Why Trolls Win With Toxic Comments 298

Hugh Pickens writes "The Web is a place for unlimited exchange of ideas. But according to an NPR report, researchers have found that rude comments on articles can change the way we interpret the news. 'It's a little bit like the Wild West. The trolls are winning,' says Dominique Brossard, co-author of the study on the so-called 'Nasty Effect.' Researchers worked with a science writer to construct a balanced news story on the pros and cons of nanotechnology, a topic chosen so that readers would have to make sense of a complicated issue with low familiarity.

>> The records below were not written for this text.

(** * Shipping-label formatter: the image-normalisation pipeline

    A shallow embedding of the TypeScript core of the repository (the module
    "Core image processing and PDF generation logic", [core.ts], which the
    source tree holds in [shipping_label_py/label_resize_print/static/sw.js]:
    [loadImage], [autoCropLabel], [resizeImage], [buildPdf2Up], [resizeLabel],
    [resizeLabelFromBuffers]), of the upload check of
    [shipping_label_node/src/app.ts], and of the pieces of the Swift port
    ([Services/LabelProcessor.swift]) that the statements below refer to.

    Conventions of the embedding.
    - Pixel coordinates and pixel counts are [Z].
    - A JavaScript [number] that holds a physical quantity (inches, dots per
      inch, PDF points) is an exact rational [Q], or [NaN]; rounding error of
      IEEE doubles is not modelled.  Every product the code forms from a
      catalogue size and an integer dpi is exactly representable.
    - Calls into [sharp], [mupdf] and [pdf-lib] are modelled by what they
      return: the decoded image, the size of the produced buffer, or the
      exception they throw on a rejected argument.  Resampling of pixel
      contents and resource limits of those libraries are not modelled.
    - A [Promise] that rejects and a [throw] are both [Throw]. *)

From Stdlib Require Import ZArith QArith Qround List Bool Lia Lqa String Ascii.
Import ListNotations.

Open Scope string_scope.
Open Scope list_scope.
Open Scope Z_scope.

(* ------------------------------------------------------------------ *)
(** ** Exceptions and results *)

Inductive Exception : Type :=
| Error (message : string)
    (* [new Error(message)] thrown by the repository's own code *)
| SharpInvalidParameter (name : string)
    (* sharp: "Expected positive integer for <name> but received ..." *)
| SharpBadExtractArea
    (* libvips: "extract_area: bad extract area" *)
| SharpUnsupportedInput
    (* sharp: the bytes are not a decodable image *)
| MupdfFailure
    (* mupdf could not open or render the document *)
| PdfLibNotPng.
    (* pdf-lib [embedPng]: the bytes are not a PNG stream *)

Inductive result (A : Type) : Type :=
| Ok (a : A)
| Throw (e : Exception).

Arguments Ok {A} a.
Arguments Throw {A} e.

Definition bind {A B : Type} (r : result A) (k : A -> result B) : result B :=
  match r with
  | Ok a => k a
  | Throw e => Throw e
  end.

Notation "'await' x <- r ; k" := (bind r (fun x => k))
  (at level 10, x name, r at level 100, k at level 200).

(* ------------------------------------------------------------------ *)
(** ** JavaScript numbers *)

Inductive JsNum : Type :=
| Finite (q : Q)
| NaN.

Definition jsMul (a b : JsNum) : JsNum :=
  match a, b with
  | Finite x, Finite y => Finite (x * y)
  | _, _ => NaN
  end.

Definition jsAdd (a b : JsNum) : JsNum :=
  match a, b with
  | Finite x, Finite y => Finite (x + y)
  | _, _ => NaN
  end.

Definition jsSub (a b : JsNum) : JsNum :=
  match a, b with
  | Finite x, Finite y => Finite (x - y)
  | _, _ => NaN
  end.

(** Division by a non-zero constant (the code only ever divides by 2). *)
Definition jsHalf (a : JsNum) : JsNum :=
  match a with
  | Finite x => Finite (x / 2)
  | NaN => NaN
  end.

(** The nearest integer, ties towards +infinity. *)
Definition roundHalfUp (x : Q) : Z := Qfloor (x + (1 # 2)).

(** [Math.round]; [NaN] stays [NaN] ([None]).  A product is multiplied out
    exactly here; the code rounds it to the nearest binary64 value first, so
    the two agree where the product is a binary64 value itself (the
    statements about pixel sizes say so, see [Binary64]). *)
Definition Math_round (a : JsNum) : option Z :=
  match a with
  | Finite x => Some (roundHalfUp x)
  | NaN => None
  end.

(** [a < b] on rationals, as a boolean. *)
Definition Qltb (a b : Q) : bool :=
  Qnum a * Zpos (Qden b) <? Qnum b * Zpos (Qden a).

(* ------------------------------------------------------------------ *)
(** ** [for] loops *)

(** [for (let i = start; i < limit; i++) s = body(i, s)], run for [n]
    iterations from [i]. *)
Fixpoint forUp {St : Type} (n : nat) (i : Z) (body : Z -> St -> St) (s : St) : St :=
  match n with
  | O => s
  | S n' => forUp n' (i + 1) body (body i s)
  end.

Definition forRange {St : Type} (start limit : Z) (body : Z -> St -> St) (s : St) : St :=
  forUp (Z.to_nat (limit - start)) start body s.

(** [for (let i = start; i < limit; i++) if (stop(i)) { ...; break; }]:
    the first index at which the loop breaks, if any. *)
Fixpoint breakUp (n : nat) (i : Z) (stop : Z -> bool) : option Z :=
  match n with
  | O => None
  | S n' => if stop i then Some i else breakUp n' (i + 1) stop
  end.

Definition firstAscending (start limit : Z) (stop : Z -> bool) : option Z :=
  breakUp (Z.to_nat (limit - start)) start stop.

(** [for (let i = start; i > limit; i--) if (stop(i)) { ...; break; }]. *)
Fixpoint breakDown (n : nat) (i : Z) (stop : Z -> bool) : option Z :=
  match n with
  | O => None
  | S n' => if stop i then Some i else breakDown n' (i - 1) stop
  end.

Definition firstDescending (start limit : Z) (stop : Z -> bool) : option Z :=
  breakDown (Z.to_nat (start - limit)) start stop.

(* ------------------------------------------------------------------ *)
(** ** Decoded images *)

(** What [sharp(imageBuffer).metadata()] and
    [sharp(imageBuffer).grayscale().raw().toBuffer()] give for an image
    buffer: its pixel size and the raw single-channel data. *)
Record GrayImage : Type := {
  width : Z;
  height : Z;
  gray : list Z
}.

They then asked 1,183 subjects to review the blog post from a Canadian newspaper that discussed the water contamination risks of nanosilver particles and the antibacterial benefits. Half saw the story with polite comments, and the other half saw rude comments, like: 'If you don't see the benefits of using nanotechnology in these products, you're an idiot.' People that were exposed to the polite comments didn't change their views really about the issue covering the story, while the people that did see the rude comments became polarized — they became more against the technology that was covered in the story. Brossard says we need to have an anchor to make sense of complicated issues. 'And it seems that rudeness and incivility is used as a mental shortcut to make sense of those complicated issues.' Brossard says there's no quick fix for this issue (PDF), and while she thinks it's important to foster conversation through comments sections, every media organization has to figure out where to draw the line when comments get out of control. 'It's possible that the social norms in this brave new domain will change once more — with users shunning meanspirited attacks from posters hiding behind pseudonyms and cultivating civil debate instead,' writes Brossard. 'Until then, beware the nasty effect.'"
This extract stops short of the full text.